How is Bronchiectasis Diagnosed?

Quick Fact

Bronchiectasis is a condition where the lung’s bronchi become permanently damaged and widened.
Source: American Lung Association

Most cases of BE are diagnosed using a non-invasive, high-resolution chest CT scan without contrast. While a standard chest X-ray may show some lung abnormalities, CT scans offer greater precision in identifying BE. The CT scan shows exactly which parts of the lungs are affected and how significantly the disease has progressed, both of which help determine the best treatments. CT scans also reveal distinctive patterns or appearances of BE, such as “tree-in-bud,” which describes the appearance of a small airway surrounded by tiny bud-like nodules resembling a tree branch. This pattern reflects inflammation in the small airways, usually due to infection and mucus impaction, and highlights the need for airway clearance – both to test for a bacterial infection and to remove the stagnant secretions.

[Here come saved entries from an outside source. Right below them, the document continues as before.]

(* ===== verification/RtpExtMap.v ===== *)
(** * The RTP header extension map

    Models [modules/rtp_rtcp/source/rtp_header_extension.h] and
    [rtp_header_extension.cc].  The [std::map] from ids to extensions is the list of
    its pairs in the order of the ids, the order in which it is walked. *)
From S2P Require Import Prelude.
Local Open Scope Z_scope.

Inductive RTPExtensionType : Type :=
| kRtpExtensionNone
| kRtpExtensionTransmissionTimeOffset
| kRtpExtensionAudioLevel
| kRtpExtensionAbsoluteSendTime.

#[export] Instance RTPExtensionType_eq_dec : EqDecision RTPExtensionType.
Proof. solve_decision. Defined.

Definition kRtpOneByteHeaderExtensionId : Z := 48862.
Definition kRtpOneByteHeaderLength : Z := 4.
Definition kTransmissionTimeOffsetLength : Z := 4.
Definition kAudioLevelLength : Z := 4.
Definition kAbsoluteSendTimeLength : Z := 4.

Record HeaderExtension : Type := mkHeaderExtension { ext_type : RTPExtensionType; ext_length : Z }.

(** The constructor; its assertion is off. *)
Definition new_HeaderExtension (extension_type : RTPExtensionType) : HeaderExtension :=
  mkHeaderExtension extension_type
    match extension_type with
    | kRtpExtensionTransmissionTimeOffset => kTransmissionTimeOffsetLength
    | kRtpExtensionAudioLevel => kAudioLevelLength
    | kRtpExtensionAbsoluteSendTime => kAbsoluteSendTimeLength
    | kRtpExtensionNone => 0
    end.

Definition ExtensionMap : Type := list (Z * HeaderExtension).

(** ** The map *)

Fixpoint map_find (m : ExtensionMap) (id : Z) : option HeaderExtension :=
  match m with
  | [] => None
  | (i, e) :: m => if i =? id then Some e else map_find m id
  end.

Fixpoint map_insert (m : ExtensionMap) (id : Z) (e : HeaderExtension) : ExtensionMap :=
  match m with
  | [] => [(id, e)]
  | (i, e') :: m' =>
      if id <? i then (id, e) :: m
      else if id =? i then (i, e) :: m'
      else (i, e') :: map_insert m' id e
  end.

Fixpoint map_erase (m : ExtensionMap) (id : Z) : ExtensionMap :=
  match m with
  | [] => []
  | (i, e) :: m => if i =? id then m else (i, e) :: map_erase m id
  end.

(** The pairs after an id. *)
Fixpoint map_after (m : ExtensionMap) (id : Z) : ExtensionMap :=
  match m with
  | [] => []
  | (i, e) :: m => if i =? id then m else map_after m id
  end.

(** ** Operations *)

Definition Erase (m : ExtensionMap) : ExtensionMap := [].

Definition Register (m : ExtensionMap) (type : RTPExtensionType) (id : Z) : Z * ExtensionMap :=
  if (id <? 1) || (14 <? id) then (-1, m)
  else
    match map_find m id with
    | Some e => if decide (ext_type e = type) then (0, m) else (-1, m)
    | None => (0, map_insert m id (new_HeaderExtension type))
    end.

(** [GetId]: the result [None] is -1, and [*id] is then not written. *)
Fixpoint GetId (m : ExtensionMap) (type : RTPExtensionType) : option Z :=
  match m with
  | [] => None
  | (id, e) :: m => if decide (ext_type e = type) then Some id else GetId m type
  end.

Definition Deregister (m : ExtensionMap) (type : RTPExtensionType) : Z * ExtensionMap :=
  match GetId m type with
  | None => (0, m)
  | Some id => (0, map_erase m id)
  end.

Fixpoint IsRegistered (m : ExtensionMap) (type : RTPExtensionType) : bool :=
  match m with
  | [] => false
  | (_, e) :: m => if decide (ext_type e = type) then true else IsRegistered m type
  end.

Definition GetType (m : ExtensionMap) (id : Z) : option RTPExtensionType :=
  match map_find m id with
  | None => None
  | Some e => Some (ext_type e)
  end.

Fixpoint sum_lengths (m : ExtensionMap) (length : Z) : Z :=
  match m with
  | [] => length
  | (_, e) :: m => sum_lengths m (u16 (length + ext_length e))
  end.

Definition GetTotalLengthInBytes (m : ExtensionMap) : Z :=
  let length := sum_lengths m 0 in
  if 0 <? length then u16 (length + kRtpOneByteHeaderLength) else length.

(** The walk to the block of a type. *)
Fixpoint length_until (m : ExtensionMap) (type : RTPExtensionType) (length : Z) : Z :=
  match m with
  | [] => length
  | (_, e) :: m =>
      if decide (ext_type e = type) then length
      else length_until m type (u16 (length + ext_length e))
  end.

Definition GetLengthUntilBlockStartInBytes (m : ExtensionMap) (type : RTPExtensionType) : Z :=
  match GetId m type with
  | None => -1
  | Some _ => length_until m type kRtpOneByteHeaderLength
  end.

Definition Size (m : ExtensionMap) : Z := Zlen m.

Definition First (m : ExtensionMap) : RTPExtensionType :=
  match m with
  | [] => kRtpExtensionNone
  | (_, e) :: _ => ext_type e
  end.

Definition Next (m : ExtensionMap) (type : RTPExtensionType) : RTPExtensionType :=
  match GetId m type with
  | None => kRtpExtensionNone
  | Some id =>
      match map_find m id with
      | None => kRtpExtensionNone
      | Some _ => First (map_after m id)
      end
  end.

(** [map] gets every pair of [m]. *)
Fixpoint GetCopy (m map : ExtensionMap) : ExtensionMap :=
  match m with
  | [] => map
  | (id, e) :: m => GetCopy m (Register map (ext_type e) id).2
  end.

(** ** The invariant of a map *)

(** The ids increase from a bound on, and each extension is as constructed. *)
Fixpoint map_from (lo : Z) (m : ExtensionMap) : Prop :=
  match m with
  | [] => True
  | (i, e) :: m => lo < i <= 14 /\ e = new_HeaderExtension (ext_type e) /\ map_from i m
  end.

Definition map_ok (m : ExtensionMap) : Prop := map_from 0 m.

Definition types (m : ExtensionMap) : list RTPExtensionType := (fun p => ext_type p.2) <$> m.

(** Proper types, each registered once; Register does not see to this. *)
Definition types_ok (m : ExtensionMap) : Prop :=
  NoDup (types m) /\ kRtpExtensionNone ∉ types m.

Lemma map_from_weaken lo lo' m : lo' <= lo -> map_from lo m -> map_from lo' m.
Proof. destruct m as [|[i e] m]; [done|]. simpl. intuition lia. Qed.

Lemma map_find_from lo m i : map_from lo m -> i <= lo -> map_find m i = None.
Proof.
  revert lo. induction m as [|[j e] m IH]; intros lo; [done|]. simpl. intros (Hj & _ & Hm) Hi.
  destruct (Z.eqb_spec j i); [lia|]. apply (IH j); [done|lia].
Qed.

Lemma map_insert_from lo m i type :
  map_from lo m -> lo < i <= 14 -> map_from lo (map_insert m i (new_HeaderExtension type)).
Proof.
  revert lo. induction m as [|[j e] m IH]; intros lo; simpl.
  - intros _ Hi. by destruct type.
  - intros (Hj & He & Hm) Hi. destruct (Z.ltb_spec i j).
    + simpl. split; [lia|]. split; [by destruct type|]. split; [lia|done].
    + destruct (Z.eqb_spec i j).
      * simpl. split; [lia|]. split; [by destruct type|done].
      * simpl. split; [lia|]. split; [done|]. apply IH; [done|lia].
Qed.

Lemma map_find_insert m i j e :
  map_find (map_insert m i e) j = if i =? j then Some e else map_find m j.
Proof.
  induction m as [|[k e'] m IH]; simpl; [done|]. destruct (Z.ltb_spec i k); [done|].
  destruct (Z.eqb_spec i k) as [->|]; simpl; [by destruct (k =? j)|]. rewrite IH.
  destruct (Z.eqb_spec k j), (Z.eqb_spec i j); done || lia.
Qed.

Lemma map_erase_from lo m i : map_from lo m -> map_from lo (map_erase m i).
Proof.
  revert lo. induction m as [|[j e] m IH]; intros lo; [done|]. simpl. intros (Hj & He & Hm).
  destruct (Z.eqb_spec j i); [|simpl; auto]. apply (map_from_weaken j); [lia|done].
Qed.

Lemma map_find_erase lo m i j :
  map_from lo m -> map_find (map_erase m i) j = if i =? j then None else map_find m j.
Proof.
  revert lo. induction m as [|[k e] m IH]; intros lo; simpl; [by destruct (i =? j)|].
  intros (Hk & _ & Hm). destruct (Z.eqb_spec k i) as [->|]; simpl.
  - destruct (Z.eqb_spec i j) as [->|]; [|done]. apply (map_find_from j); [done|lia].
  - rewrite (IH k) by done. destruct (Z.eqb_spec k j), (Z.eqb_spec i j); done || lia.
Qed.

Lemma Register_ok m type id : map_ok m -> map_ok (Register m type id).2.
Proof.
  intros Hm. unfold Register. destruct (_ || _) eqn:E; [done|].
  destruct (map_find m id); [by destruct (decide _)|]. apply map_insert_from; [done|].
  apply orb_false_elim in E as [E1 E2]. lia.
Qed.

Lemma Deregister_ok m type : map_ok m -> map_ok (Deregister m type).2.
Proof.
  intros Hm. unfold Deregister. destruct (GetId m type); [|done]. by apply map_erase_from.
Qed.

Lemma GetId_find m type id : GetId m type = Some id -> map_ok m -> GetType m id = Some type.
Proof.
  unfold map_ok, GetType. generalize 0 as lo. induction m as [|[i e] m IH]; intros lo; simpl; [done|].
  destruct (decide (ext_type e = type)) as [<-|].
  - intros [= ->]. by rewrite Z.eqb_refl.
  - intros E (Hi & _ & Hm). specialize (IH i E Hm). destruct (Z.eqb_spec i id) as [->|]; [|done].
    by rewrite (map_find_from id) in IH by (done || lia).
Qed.

Lemma GetId_None m type : GetId m type = None <-> IsRegistered m type = false.
Proof.
  induction m as [|[i e] m IH]; simpl; [done|]. by destruct (decide _).
Qed.

Lemma IsRegistered_types m type : IsRegistered m type = true <-> type ∈ types m.
Proof.
  unfold types. induction m as [|[i e] m IH]; simpl; [by rewrite elem_of_nil|].
  rewrite elem_of_cons. destruct (decide (ext_type e = type)) as [<-|Hne]; [by split; [left|]|].
  rewrite IH. split; [by right|]. by intros [->|].
Qed.

(** ** The walk by First and Next *)

Lemma map_from_elem lo m i e :
  map_from lo m -> (i, e) ∈ m -> lo < i <= 14 /\ e = new_HeaderExtension (ext_type e).
Proof.
  revert lo. induction m as [|[j e'] m IH]; intros lo; simpl; [by rewrite elem_of_nil|].
  rewrite elem_of_cons. intros (Hj & He & Hm) [[= -> ->]|Hin]; [done|].
  destruct (IH j Hm Hin). split; [lia|done].
Qed.

Lemma map_from_prefix lo a b : map_from lo (a ++ b) -> map_from lo a.
Proof.
  revert lo. induction a as [|[i e] a IH]; intros lo; [done|]. simpl. intros (? & ? & Hm).
  split; [done|]. split; [done|]. by apply IH.
Qed.

(** A pair in the middle has the largest id so far. *)
Lemma map_from_middle lo j e' pre i e m :
  map_from lo ((j, e') :: pre ++ (i, e) :: m) -> j < i.
Proof.
  simpl. intros (_ & _ & Hm). apply (map_from_elem j _ i e) in Hm; [lia|].
  rewrite elem_of_app, elem_of_cons. auto.
Qed.

Lemma map_after_app pre i e m lo :
  map_from lo (pre ++ (i, e) :: m) -> map_after (pre ++ (i, e) :: m) i = m.
Proof.
  revert lo. induction pre as [|[j e'] pre IH]; intros lo; [simpl; by rewrite Z.eqb_refl|].
  intros Hm. assert (Hji := map_from_middle _ _ _ _ _ _ _ Hm). simpl in *.
  destruct (Z.eqb_spec j i); [lia|]. apply (IH j), Hm.
Qed.

Lemma GetId_app pre i e m :
  NoDup (types (pre ++ (i, e) :: m)) -> GetId (pre ++ (i, e) :: m) (ext_type e) = Some i.
Proof.
  unfold types. induction pre as [|[j e'] pre IH]; simpl; [by rewrite decide_True|].
  intros [Hn Hd]%NoDup_cons. destruct (decide (ext_type e' = ext_type e)) as [Ee|]; [|by apply IH].
  destruct Hn. rewrite Ee, fmap_app. simpl. rewrite elem_of_app, elem_of_cons. auto.
Qed.

Lemma map_find_app pre i e m lo :
  map_from lo (pre ++ (i, e) :: m) -> map_find (pre ++ (i, e) :: m) i = Some e.
Proof.
  revert lo. induction pre as [|[j e'] pre IH]; intros lo; [simpl; by rewrite Z.eqb_refl|].
  intros Hm. assert (Hji := map_from_middle _ _ _ _ _ _ _ Hm). simpl in *.
  destruct (Z.eqb_spec j i); [lia|]. apply (IH j), Hm.
Qed.

(** With each type registered once, Next goes to the following pair. *)
Lemma Next_app pre i e m :
  map_ok (pre ++ (i, e) :: m) -> NoDup (types (pre ++ (i, e) :: m)) ->
  Next (pre ++ (i, e) :: m) (ext_type e) = First m.
Proof.
  intros Hm Hd. unfold Next. rewrite GetId_app by done. rewrite (map_find_app _ _ _ _ 0) by done.
  by rewrite (map_after_app _ _ _ _ 0).
Qed.

(** A copy into an empty map is the map. *)
Lemma map_insert_snoc lo m i e :
  map_from lo (m ++ [(i, e)]) -> map_insert m i e = m ++ [(i, e)] /\ map_find m i = None.
Proof.
  revert lo. induction m as [|[j e'] m IH]; intros lo; [done|].
  intros Hm. assert (Hji := map_from_middle _ _ _ _ _ _ _ Hm). simpl in *.
  destruct (IH j) as [-> ->]; [apply Hm|].
  destruct (Z.ltb_spec i j), (Z.eqb_spec i j), (Z.eqb_spec j i); lia || done.
Qed.

Lemma GetCopy_app m acc : map_ok (acc ++ m) -> GetCopy m acc = acc ++ m.
Proof.
  revert acc. induction m as [|[i e] m IH]; intros acc Hm; cbn [GetCopy]; [by rewrite app_nil_r|].
  replace (acc ++ (i, e) :: m) with ((acc ++ [(i, e)]) ++ m) in * by (by rewrite <- app_assoc).
  assert (Hp := map_from_prefix _ _ _ Hm).
  destruct (map_insert_snoc 0 acc i e Hp) as [Ein Efi].
  destruct (map_from_elem _ _ i e Hp) as [Hi Ee]; [rewrite elem_of_app, elem_of_cons; auto|].
  unfold Register. rewrite Efi, <- Ee, Ein.
  destruct (Z.ltb_spec i 1), (Z.ltb_spec 14 i); try lia. cbn [orb snd]. by apply IH.
Qed.

Lemma GetCopy_empty m : map_ok m -> GetCopy m [] = m.
Proof. apply (GetCopy_app m []). Qed.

Nodular bronchiectasis, characterized by small, clustered airway nodules, and cavitary bronchiectasis, marked by thick-walled air-filled spaces, are more commonly associated with recurrent respiratory infections, particularly those caused by nontuberculous mycobacteria (NTM).

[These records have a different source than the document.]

(** With three bytes after the extension every read is inside the packet. *)
Lemma gives_extension_loop {R} n pkt map end_ ptr e :
  bytes pkt -> extension_ok e -> 0 <= ptr -> end_ + 3 <= Zlen pkt ->
  Z.max 0 (end_ - ptr) < Z.of_nat n ->
  gives (R := R) (extension_loop n pkt map end_ ptr e) extension_ok.
Proof.
  intros Hb. revert ptr e. induction n as [|n IH]; intros ptr e He Hp Hend Hn; [lia|].
  cbn [extension_loop]. destruct (Z.ltb_spec 0 (end_ - ptr)); [|by apply gives_Cont].
  unfold parse_element. rewrite flow_bind_assoc. gbyte. assert (H15 := land_15 a).
  destruct (_ =? 15); [by apply gives_Cont|].
  rewrite flow_bind_assoc. eapply (gives_bind (match GetType map _ with Some _ => _ | None => _ end) _
    (fun r => match r with Some e' => extension_ok e' | None => True end)).
  { destruct (GetType map _); [|by apply gives_Cont]. apply gives_parse_block; [done|done|lia|lia]. }
  intros [e'|] He'; [|by apply gives_Cont].
  rewrite flow_bind_assoc. eapply gives_bind; [apply gives_ParsePaddingBytes; lia|]. intros k Hk. cbn beta in Hk.
  cbn [flow_bind]. apply IH; [done|lia|lia|lia].
Qed.

(** ** Whole packets *)

(** The fields of an accepted header, for a packet of [n] bytes. *)
Definition header_ok (n : Z) (h : RTPHeader) : Prop :=
  0 <= payloadType h < 128 /\ is_u16 (sequenceNumber h) /\ is_u32 (timestamp h) /\
  is_u32 (ssrc h) /\ 0 <= numCSRCs h <= 15 /\ Zlen (arrOfCSRCs h) = 15 /\
  is_u8 (paddingLength h) /\ 12 + 4 * numCSRCs h <= headerLength h <= n /\
  extension_ok (extension h).

Definition word16_at (pkt : list Z) (p : Z) : Z :=
  u16 (Z.shiftl (pkt !!! Z.to_nat p) 8 + pkt !!! Z.to_nat (p + 1)).

(** Where the header extension ends, by its length field. *)
Definition extension_end (pkt : list Z) : Z :=
  let CC := Z.land (pkt !!! 0%nat) 15 in
  16 + 4 * CC + u16 (word16_at pkt (14 + 4 * CC) * 4).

Other descriptions of BE on a CT scan include the shape, often referred to as morphology:

1. Cylindrical: milder form of BE where the bronchus is the correct shape
but does not taper properly

2. Varicoid: widened segments of the bronchus bulge in some areas, narrow
in others, causing an irregular shape. This form of BE tends to have a
higher secretion burden, meaning heavier mucus buildup in the airways.

3. Cystic: a severe form of BE where the airway is very dilated into a cyst-
like form. Patients with cystic BE tend to have high secretion burden.

A CT scan report may also refer to the extent or distribution of the BE:

1. Diffuse: BE affects most or all lobes of the lung
2. Localised: BE affects one or two lobes, or is localized to one lung
3. Focal: common in post-infectious BE, the bronchiectasis affects only one or two smaller areas of a lobe

Your provider will also order respiratory cultures, pulmonary function tests, and a basic panel of blood tests aimed at finding the cause of your
bronchiectasis. At a minimum, the workup should include:

Immunoglobulin levels (to look for immune deficiency)
• IgE and ABPA testing (to look for allergic-related bronchiectasis caused
by Aspergillus)
Sweat chloride test and/or genetic testing for cystic fibrosis
Testing for alpha-1 antitrypsin deficiency
• Consideration of genetic testing for primary ciliary dyskinesia (PCD)
• Autoimmune blood tests (for rheumatoid arthritis, scleroderma, and
other systemic diseases)
• Sputum cultures to identify organisms

The frequency of CT scans depends on your disease severity and the recommendations of your provider. For some people with BE, a scan every three to five years may be sufficient. For others with more active disease, a CT scan every one to two years – or in some cases, every six months – may be needed. Your care team will help you determine how often they are needed. Consider asking your provider to show you your CT scans and explain them to you; understanding what is visually happening in your lungs is a powerful tool.